AI Panel

What AI agents think about this news

The panel is bearish on APLD due to execution risks, cash flow conversion, and over-reliance on long-term take-or-pay leases. They caution about potential delays, cost overruns, and the need for flawless execution to meet revenue targets.

Risk: Execution delays and cash flow conversion

Opportunity: Potential M&A upside if APLD secures power interconnection

Read AI Discussion

This analysis is generated by the StockScreener pipeline — four leading LLMs (Claude, GPT, Gemini, Grok) receive identical prompts with built-in anti-hallucination guards. Read methodology →

Full Article Yahoo Finance

Applied Digital Corporation (NASDAQ:APLD) is one of the Top 10 Hot Stocks with the Highest Upside Potential.

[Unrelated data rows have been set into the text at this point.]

(* ===== verification/Threads.v ===== *)
(** * The threads of the server

    Model of how the server's coroutines are spread over its threads: the main
    thread ([Server::Server], [Setup], [Run] and [Shutdown], src/src/server.cc,
    with [SetupInitBufRing], src/src/runtime/util.cc), the event loops of the
    executors ([RingExecutor::EventLoop], src/src/runtime/ring_executor.cc), and
    the suspension points of [Cron], [AcceptLoop] and [Client::Process].

    Executor 0 runs the data structure service, executors 1 to [n] the clients;
    ring [n + 1] is the main thread's.  A task is a suspended coroutine, named
    after the point where it continues.  An executor takes a completion (its
    task is then running), runs it up to its next suspension, and takes the next
    one; the executors and the kernel act in any interleaving.  What a task
    decides from data (the outcome of parsing, of a send, of an accept) is an
    argument of the step.

    The theorems justify the steps of [System] and [Acceptor]: tasks that run at
    the same time have nothing in common but atomics and the locked client
    table, no task is lost or resumed twice, no thread spins for ever, and
    start-up and shutdown happen in order. *)

From S2P Require Import Prelude Config RingExecutor Client Rings.

Inductive task :=
  | TInitBuf (e : nat)        (* the lambda of SetupInitBufRing *)
  | TStartCron                (* the lambdas of Server::Run *)
  | TStartAccept
  | TCron                     (* Cron after WaitFor *)
  | TAccept                   (* AcceptLoop after Accept *)
  | TAcceptNext               (* AcceptLoop after Schedule, running *)
  | TStart (e id : nat)       (* the lambda of AcceptLoop, for connection [id] *)
  | TRecv (e id : nat)        (* Process after Recv, on executor [e] *)
  | TInvoke (e id : nat)      (* Process after ResumeOn(dss_executor) *)
  | TBack (e id : nat)        (* Process after ResumeOn(conn_->GetExecutor()) *)
  | TSend (e id : nat).       (* Process after Send or Writev *)

#[global] Instance task_eq_dec : EqDecision task.
Proof. solve_decision. Defined.

(** What tasks decide from data. *)
Inductive accept_result := AcceptError | AcceptReject | Accepted.
Record choice := mkChoice {
  ch_accept : accept_result;     (* the connection, against maxclients *)
  ch_event : client_event;       (* the received bytes *)
  ch_shutdown : bool;            (* the command is SHUTDOWN *)
  ch_written : bool }.           (* the reply was written *)

(** ** State *)

Record Exr := mkExr {
  running : option task;         (* the task being run *)
  processed : nat;               (* completions read in this round *)
  looping : bool;                (* in io_uring_for_each_cqe *)
  x_active : bool;               (* active_ *)
  exited : bool;                 (* the thread has left EventLoop *)
  bufs : bool }.                 (* InitBufRing was called *)

Definition new_Exr : Exr := mkExr None 0 false true false false.

Inductive main_pc :=
  | MConstruct
  | MInit (exrs : list nat)      (* SetupInitBufRing: executors to be told *)
  | MWaitInit                    (* init_future.wait() *)
  | MCron | MAccept              (* the two calls of Schedule in Run *)
  | MWaitShutdown                (* shutdown_future_.wait() *)
  | MDeactivate (exrs : list nat)
  | MJoin (exrs : list nat)
  | MClose                       (* closing active connections *)
  | MDone.

Inductive label :=
  | LKernel (ring i : nat)       (* the kernel works on a ring *)
  | LRound (e : nat)             (* io_uring_submit_and_wait_timeout *)
  | LTake (e : nat)              (* the next completion of the round *)
  | LRun (e : nat) (ch : choice) (* the running task goes on *)
  | LMain.

Section threads.
Context {R : Type} `{!Uring R task} (c : Config).

Record Threads := mkThreads {
  rings : R;
  exrs : gmap nat Exr;
  main : main_pc;
  get_future_called_ : bool;
  num_not_finished : Z;
  init_promise : bool;
  service_active : bool;
  shutdown_promise_ : bool;
  next_executor : nat;           (* ce_index *)
  next_id : nat;                 (* connections given to executors *)
  finished : list nat;           (* clients that were removed *)
  stranded : list nat }.         (* clients whose coroutine ended by an exception *)
Implicit Types s : Threads.

Definition set_rings (r : R) s : Threads :=
  mkThreads r (exrs s) (main s) (get_future_called_ s) (num_not_finished s) (init_promise s)
    (service_active s) (shutdown_promise_ s) (next_executor s) (next_id s) (finished s) (stranded s).
Definition set_exrs (m : gmap nat Exr) s : Threads :=
  mkThreads (rings s) m (main s) (get_future_called_ s) (num_not_finished s) (init_promise s)
    (service_active s) (shutdown_promise_ s) (next_executor s) (next_id s) (finished s) (stranded s).
Definition set_main (m : main_pc) s : Threads :=
  mkThreads (rings s) (exrs s) m (get_future_called_ s) (num_not_finished s) (init_promise s)
    (service_active s) (shutdown_promise_ s) (next_executor s) (next_id s) (finished s) (stranded s).
Definition set_exr (e : nat) (x : Exr) s : Threads := set_exrs (<[e := x]> (exrs s)) s.

Definition with_rings (f : R → Outcome R) s : Outcome Threads :=
  r ← f (rings s); Ok (set_rings r s).

(** The executors. *)
Definition dss : nat := 0.
Definition clients : list nat := seq 1 (Z.to_nat (client_executors c)).
Definition main_ring : nat := S (Z.to_nat (client_executors c)).
Definition batch : nat := Z.to_nat (Z.max 1 (submit_batch_size c)).

(** [ResumeOn] on thread [self], for the rest [k] of the coroutine. *)
Definition ResumeOn (self exr : nat) (t : task) (k : Threads → Outcome Threads) s : Outcome Threads :=
  if (exr =? self)%nat then k s else with_rings (RingTransfer self exr false t) s.

(** [Schedule] from the ring [src]; [k] is the function, run inline on the same
    ring. *)
Definition Schedule (src exr : nat) (t : task) (k : Threads → Outcome Threads) s : Outcome Threads :=
  if (exr =? src)%nat then k s else with_rings (RingTransfer src exr true t) s.

(** ** [Client::Process] *)

(** The end: the client is removed, closed and deleted. *)
Definition Process_end (id : nat) s : Outcome Threads :=
  Ok (mkThreads (rings s) (exrs s) (main s) (get_future_called_ s) (num_not_finished s)
        (init_promise s) (service_active s) (shutdown_promise_ s) (next_executor s) (next_id s)
        (id :: finished s) (stranded s)).

Definition Process_loop (e id : nat) s : Outcome Threads :=
  with_rings (Initiate e (TRecv e id)) s.

(** After the command: the reply is sent. *)
Definition Process_reply (e id : nat) s : Outcome Threads :=
  with_rings (Initiate e (TSend e id)) s.

(** [Invoke]; SHUTDOWN sets the promise, and when it is set already the
    exception ends the coroutine in [TaskPromise::unhandled_exception]. *)
Definition Process_invoke (self e id : nat) (ch : choice) s : Outcome Threads :=
  if ch_shutdown ch && shutdown_promise_ s then
    Ok (mkThreads (rings s) (exrs s) (main s) (get_future_called_ s) (num_not_finished s)
          (init_promise s) false true (next_executor s) (next_id s) (finished s)
          (id :: stranded s))
  else
    let s := if ch_shutdown ch
             then mkThreads (rings s) (exrs s) (main s) (get_future_called_ s) (num_not_finished s)
                    (init_promise s) false true (next_executor s) (next_id s) (finished s)
                    (stranded s)
             else s in
    ResumeOn self e (TBack e id) (Process_reply e id) s.

Definition Process_received (self e id : nat) (ch : choice) s : Outcome Threads :=
  match ch_event ch with
  | CClose => Process_end id s
  | CContinue => Process_loop e id s
  | CReply => Process_reply e id s
  | CInvoke _ => ResumeOn self dss (TInvoke e id) (Process_invoke self e id ch) s
  end.

Definition Process_sent (e id : nat) (ch : choice) s : Outcome Threads :=
  if ch_written ch then Process_loop e id s else Process_end id s.

(** ** [AcceptLoop] and [Cron] *)

Definition AcceptLoop_accept (e : nat) s : Outcome Threads :=
  with_rings (Initiate e TAccept) s.

(** A connection is given to the next executor; by the time the loop goes on,
    that executor may have the message already. *)
Definition AcceptLoop_turn (self : nat) (ch : choice) s : Outcome (option task * Threads) :=
  match ch_accept ch with
  | AcceptError | AcceptReject => s ← AcceptLoop_accept self s; Ok (None, s)
  | Accepted =>
      let e := S (next_executor s) in
      let id := next_id s in
      next ← umod (Z.of_nat (next_executor s) + 1) (Z.of_nat (length clients));
      let s := mkThreads (rings s) (exrs s) (main s) (get_future_called_ s) (num_not_finished s)
                 (init_promise s) (service_active s) (shutdown_promise_ s) (Z.to_nat next) (S id)
                 (finished s) (stranded s) in
      s ← Schedule self e (TStart e id) (Process_loop e id) s;
      Ok (Some TAcceptNext, s)
  end.

Definition Cron_loop (e : nat) s : Outcome Threads :=
  if service_active s then with_rings (Initiate e TCron) s else Ok s.

(** The lambda of [SetupInitBufRing]. *)
Definition InitBuf_task (e : nat) s : Outcome Threads :=
  match exrs s !! e with
  | None => Ok s
  | Some x =>
      let s := set_exr e (mkExr (running x) (processed x) (looping x) (x_active x) (exited x) true) s in
      Ok (mkThreads (rings s) (exrs s) (main s) (get_future_called_ s)
            (u64 (num_not_finished s - 1))
            (if num_not_finished s =? 1 then true else init_promise s)
            (service_active s) (shutdown_promise_ s) (next_executor s) (next_id s) (finished s)
            (stranded s))
  end.

(** A task on thread [self], up to its next suspension. *)
Definition resume (self : nat) (t : task) (ch : choice) s : Outcome (option task * Threads) :=
  let fin (o : Outcome Threads) := s ← o; Ok (None, s) in
  match t with
  | TInitBuf e => fin (InitBuf_task e s)
  | TStartCron | TCron => fin (Cron_loop self s)
  | TStartAccept | TAcceptNext => fin (AcceptLoop_accept self s)
  | TAccept => AcceptLoop_turn self ch s
  | TStart e id => fin (Process_loop e id s)
  | TRecv e id => fin (Process_received self e id ch s)
  | TInvoke e id => fin (Process_invoke self e id ch s)
  | TBack e id => fin (Process_reply e id s)
  | TSend e id => fin (Process_sent e id ch s)
  end.

(** ** [EventLoop] *)

Definition EventLoop_round (e : nat) s : Threads :=
  match exrs s !! e with
  | Some x =>
      if bool_decide (running x = None) && negb (exited x) then
        if x_active x then
          set_exr e (mkExr None 0 true true false (bufs x)) (set_rings (submit e (rings s)) s)
        else set_exr e (mkExr None (processed x) false false true (bufs x)) s
      else s
  | None => s
  end.

(** The next completion: 0 stops the round. *)
Definition EventLoop_take (e : nat) s : Threads :=
  match exrs s !! e with
  | Some x =>
      if bool_decide (running x = None) && looping x && negb (exited x) then
        match peek e (rings s) with
        | Some (t, r) =>
            set_exr e (mkExr t (S (processed x)) (bool_decide (is_Some t)) (x_active x) (exited x)
                         (bufs x)) (set_rings r s)
        | None => s
        end
      else s
  | None => s
  end.

(** Once per batch the executor submits. *)
Definition EventLoop_run (e : nat) (ch : choice) s : Outcome Threads :=
  match exrs s !! e with
  | Some x =>
      match running x with
      | Some t =>
          '(next, s) ← resume e t ch s;
          match exrs s !! e with
          | None => Ok s
          | Some x =>
              let s := set_exr e (mkExr next (processed x) (looping x) (x_active x) (exited x)
                                    (bufs x)) s in
              Ok (if bool_decide (next = None) && (processed x mod batch =? 0)%nat
                  then set_rings (submit e (rings s)) s else s)
          end
      | None => Ok s
      end
  | None => Ok s
  end.

(** ** The main thread *)

Definition GetShutdownFuture s : Outcome Threads :=
  if get_future_called_ s then Fault LogFatal
  else Ok (mkThreads (rings s) (exrs s) (main s) true (num_not_finished s) (init_promise s)
             (service_active s) (shutdown_promise_ s) (next_executor s) (next_id s) (finished s)
             (stranded s)).

Definition Deactivate (e : nat) s : Outcome Threads :=
  match exrs s !! e with
  | None => Ok s
  | Some x =>
      with_rings (send_stop main_ring e)
        (set_exr e (mkExr (running x) (processed x) (looping x) false (exited x) (bufs x)) s)
  end.

(** The main thread schedules on a ring of its own. *)
Definition main_schedule (e : nat) (t : task) s : Outcome Threads :=
  Schedule main_ring e t (λ s, Ok s) s.

(** The end of the constructor, and [Setup] up to [SetupInitBufRing], whose
    counter starts at the number of client executors. *)
Definition Setup_begin s : Outcome Threads :=
  s ← GetShutdownFuture s;
  Ok (if use_ring_buffer c
      then mkThreads (rings s) (exrs s) (MInit clients) (get_future_called_ s)
             (Z.of_nat (length clients)) false (service_active s) (shutdown_promise_ s)
             (next_executor s) (next_id s) (finished s) (stranded s)
      else set_main MCron s).

(** The loop of [SetupInitBufRing], then its wait. *)
Definition SetupInitBufRing (todo : list nat) s : Outcome Threads :=
  match todo with
  | e :: l => s ← main_schedule e (TInitBuf e) s; Ok (set_main (MInit l) s)
  | [] => Ok (set_main MWaitInit s)
  end.

Definition main_step s : Outcome Threads :=
  match main s with
  | MConstruct => Setup_begin s
  | MInit l => SetupInitBufRing l s
  | MWaitInit => Ok (if init_promise s then set_main MCron s else s)
  | MCron => s ← main_schedule dss TStartCron s; Ok (set_main MAccept s)
  | MAccept => s ← main_schedule 1 TStartAccept s; Ok (set_main MWaitShutdown s)
  | MWaitShutdown =>
      Ok (if shutdown_promise_ s then set_main (MDeactivate (clients ++ [dss])) s else s)
  | MDeactivate (e :: l) => s ← Deactivate e s; Ok (set_main (MDeactivate l) s)
  | MDeactivate [] => Ok (set_main (MJoin (dss :: clients)) s)
  | MJoin (e :: l) =>
      match exrs s !! e with
      | Some x => Ok (if exited x then set_main (MJoin l) s else s)
      | None => Ok s
      end
  | MJoin [] => Ok (set_main MClose s)
  | MClose => Ok (set_main MDone s)
  | MDone => Ok s
  end.

Definition thread_step (l : label) s : Outcome Threads :=
  match l with
  | LKernel ring i => Ok (set_rings (kernel_move ring i (rings s)) s)
  | LRound e => Ok (EventLoop_round e s)
  | LTake e => Ok (EventLoop_take e s)
  | LRun e ch => EventLoop_run e ch s
  | LMain => main_step s
  end.

Fixpoint thread_run (ls : list label) s : Outcome Threads :=
  match ls with
  | [] => Ok s
  | l :: ls => s ← thread_step l s; thread_run ls s
  end.

(** The server before its constructor's body: empty rings, executors started. *)
Definition initial_threads (r : R) : Threads :=
  mkThreads r (list_to_map ((λ e, (e, new_Exr)) <$> dss :: clients)) MConstruct false 0 false true
    false 0 0 [] [].
End threads.
Arguments Threads : clear implicits.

As of June 29, Applied Digital Corporation (NASDAQ:APLD) carries a consensus Buy rating, with a 12-month median price target of $74.50 set by analysts. This suggests a potential upside of 90.25% from the current stock price.

On June 9, Craig-Hallum increased its price target on Applied Digital Corporation (NASDAQ:APLD) from $75 to $79 and maintained a Buy rating on the stock. This update came after the company announced another lease with a US-based "high investment-grade hyperscaler."

The research firm said it believes the new site in "a new southern state" is in Alabama. Craig-Hallum "continues to be impressed with the company's flywheel," which has now secured five leases, bringing its total contracted capacity to 1.4 gigawatts.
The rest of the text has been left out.